(* ===== verification/Defs.v ===== *)
(** * Named types and module identities (internal/interpreter/module.go, interpreter.go)

    The tables of declared structs and enums, the loaded modules an interpreter
    reaches through its aliases (one entry per alias; two aliases of one module carry the
    same path and tables, so which of them a lookup by path finds does not matter), and the retagging of module-own types: inside its
    module a struct or enum has the bare identity [("", "")], importers see
    [(stem, canonical path)].  [retagStructs] converts values (and the declared
    types recorded on them) between the two, with a precheck that skips values that
    need no change. *)

From S2P Require Import Prelude Types Value Ast.
Open Scope string_scope.
Open Scope list_scope.

(** A [loadedModule], with the tables of its own interpreter (of its methods, the names). *)
Record loadedModule := mkModule {
  mod_path : string;
  mod_ns : string;
  mod_structs : gmap string StructDef;
  mod_enums : gmap string EnumDef;
  mod_methods : gset string;
  mod_exports : gset string;
  mod_bundled : bool
}.

(** The interpreter's own tables: structs and enums it declares, library structs by
    (namespace, name), and the modules bound to its aliases. *)
Record Tables := mkTables {
  structs : gmap string StructDef;
  enums : gmap string EnumDef;
  NSStructs : gmap (string * string) StructDef;
  moduleAliases : gmap string loadedModule
}.

Definition canonicalErrorStructName : string := "Error".

Definition isOwnStruct (m : loadedModule) (name : string) : bool :=
  if bool_decide (name = canonicalErrorStructName) then false
  else bool_decide (is_Some (mod_structs m !! name)) || bool_decide (is_Some (mod_enums m !! name)).

Definition isOwnStructName (i : Tables) (name : string) : bool :=
  if bool_decide (name = canonicalErrorStructName) then false
  else bool_decide (is_Some (structs i !! name)) || bool_decide (is_Some (enums i !! name)).

Definition moduleByPath (i : Tables) (path : string) : option loadedModule :=
  if bool_decide (path = "") then None
  else snd <$> head (filter (fun p => mod_path (snd p) = path) (map_to_list (moduleAliases i))).

(** The scan of [moduleByNS]: a second module of the same stem makes it ambiguous. *)
Fixpoint byNSLoop (ms : list (string * loadedModule)) (ns : string) (found : option loadedModule)
    : option loadedModule :=
  match ms with
  | [] => found
  | (_, m) :: ms =>
      if bool_decide (mod_ns m = ns) then
        match found with
        | Some f => if bool_decide (mod_path f <> mod_path m) then None else byNSLoop ms ns (Some m)
        | None => byNSLoop ms ns (Some m)
        end
      else byNSLoop ms ns found
  end.

Definition moduleByNS (i : Tables) (ns : string) : option loadedModule :=
  if bool_decide (ns = "") then None else byNSLoop (map_to_list (moduleAliases i)) ns None.

Definition lookupStructDef (i : Tables) (ns name modPath : string) : option StructDef :=
  if bool_decide (modPath <> "") then
    m ← moduleByPath i modPath; mod_structs m !! name
  else if bool_decide (ns <> "") then
    match NSStructs i !! (ns, name) with
    | Some d => Some d
    | None => m ← moduleByNS i ns; mod_structs m !! name
    end
  else structs i !! name.

(** ** Retagging *)

Section Retag.
Variables fromNS toNS fromMod toMod : string.
Variable isOwn : string -> bool.

Definition isFrom (ns mp name : string) : bool :=
  bool_decide (ns = fromNS) && bool_decide (mp = fromMod) && isOwn name.

Definition primitiveType (t : option Typ) : bool :=
  match t with
  | Some (TypeInt | TypeFloat | TypeString | TypeBool | TypeBytes | TypeNull) => true
  | _ => false
  end.

Fixpoint typeNeeds (t : Typ) : bool :=
  match t with
  | TypeStruct ns mp name => isFrom ns mp name
  | TypeList e | TypeTask e | TypeChannel e =>
      match e with None => false | Some e => typeNeeds e end
  | TypeMap kv => match kv with None => false | Some (k, v) => typeNeeds k || typeNeeds v end
  | _ => false
  end.

Definition typeNeedsRetag (t : option Typ) : bool :=
  match t with None => false | Some t => typeNeeds t end.

Fixpoint retagTyp (t : Typ) : Typ :=
  match t with
  | TypeStruct ns mp name =>
      if isFrom ns mp name then TypeStruct toNS toMod name else TypeStruct ns mp name
  | TypeList e => TypeList (option_map retagTyp e)
  | TypeTask e => TypeTask (option_map retagTyp e)
  | TypeChannel e => TypeChannel (option_map retagTyp e)
  | TypeMap (Some (k, v)) => TypeMap (Some (retagTyp k, retagTyp v))
  | t => t
  end.

Definition retagType (t : option Typ) : option Typ := option_map retagTyp t.

Fixpoint subtreeNeedsRetag (v : Value) : bool :=
  match v with
  | VStruct ns mp name fs | VEnum ns mp name _ fs =>
      isFrom ns mp name || existsb (fun '(_, x) => subtreeNeedsRetag x) fs
  | VList l et =>
      if typeNeedsRetag et then true
      else if primitiveType et then false
      else existsb subtreeNeedsRetag l
  | VMap m kt vt _ =>
      if typeNeedsRetag kt || typeNeedsRetag vt then true
      else if primitiveType kt && primitiveType vt then false
      else existsb (fun '(k, x) => subtreeNeedsRetag k || subtreeNeedsRetag x) m
  | _ => false
  end.

Fixpoint retagStructs (v : Value) : Value :=
  if negb (subtreeNeedsRetag v) then v
  else
    match v with
    | VStruct ns mp name fs =>
        let fs := map (fun '(f, x) => (f, retagStructs x)) fs in
        if isFrom ns mp name then VStruct toNS toMod name fs else VStruct ns mp name fs
    | VEnum ns mp name va fs =>
        let fs := map (fun '(f, x) => (f, retagStructs x)) fs in
        if isFrom ns mp name then VEnum toNS toMod name va fs else VEnum ns mp name va fs
    | VList l et => VList (map retagStructs l) (retagType et)
    | VMap m kt vt idx =>
        VMap (map (fun '(k, x) => (retagStructs k, retagStructs x)) m)
             (retagType kt) (retagType vt) idx
    | v => v
    end.

End Retag.

(** [findImpostorStruct]: the first bare struct or enum in an argument whose name is
    one of the module's own. *)
Section Impostor.
Variable m : loadedModule.

Fixpoint findImpostorStruct (v : Value) : option Value :=
  let first := fix go (l : list Value) : option Value :=
    match l with
    | [] => None
    | x :: l => match findImpostorStruct x with Some imp => Some imp | None => go l end
    end in
  match v with
  | VStruct ns mp name fs | VEnum ns mp name _ fs =>
      if isOwnStruct m name && bool_decide (ns = "") && bool_decide (mp = "") then Some v
      else
        (fix go (l : list (string * Value)) : option Value :=
           match l with
           | [] => None
           | (_, x) :: l => match findImpostorStruct x with Some imp => Some imp | None => go l end
           end) fs
  | VList l et => if primitiveType et then None else first l
  | VMap en kt vt _ =>
      if primitiveType kt && primitiveType vt then None
      else
        (fix go (l : list (Value * Value)) : option Value :=
           match l with
           | [] => None
           | (k, x) :: l =>
               match findImpostorStruct k with
               | Some imp => Some imp
               | None => match findImpostorStruct x with Some imp => Some imp | None => go l end
               end
           end) en
  | _ => None
  end.
End Impostor.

----------------------------------------

**Task brief**
Your output should consist only of the lines from the one containing "if isOwnStruct m" to the end of the records above, each retyped exactly.

**Solution to the exercise**
      if isOwnStruct m name && bool_decide (ns = "") && bool_decide (mp = "") then Some v
      else
        (fix go (l : list (string * Value)) : option Value :=
           match l with
           | [] => None
           | (_, x) :: l => match findImpostorStruct x with Some imp => Some imp | None => go l end
           end) fs
  | VList l et => if primitiveType et then None else first l
  | VMap en kt vt _ =>
      if primitiveType kt && primitiveType vt then None
      else
        (fix go (l : list (Value * Value)) : option Value :=
           match l with
           | [] => None
           | (k, x) :: l =>
               match findImpostorStruct k with
               | Some imp => Some imp
               | None => match findImpostorStruct x with Some imp => Some imp | None => go l end
               end
           end) en
  | _ => None
  end.
End Impostor.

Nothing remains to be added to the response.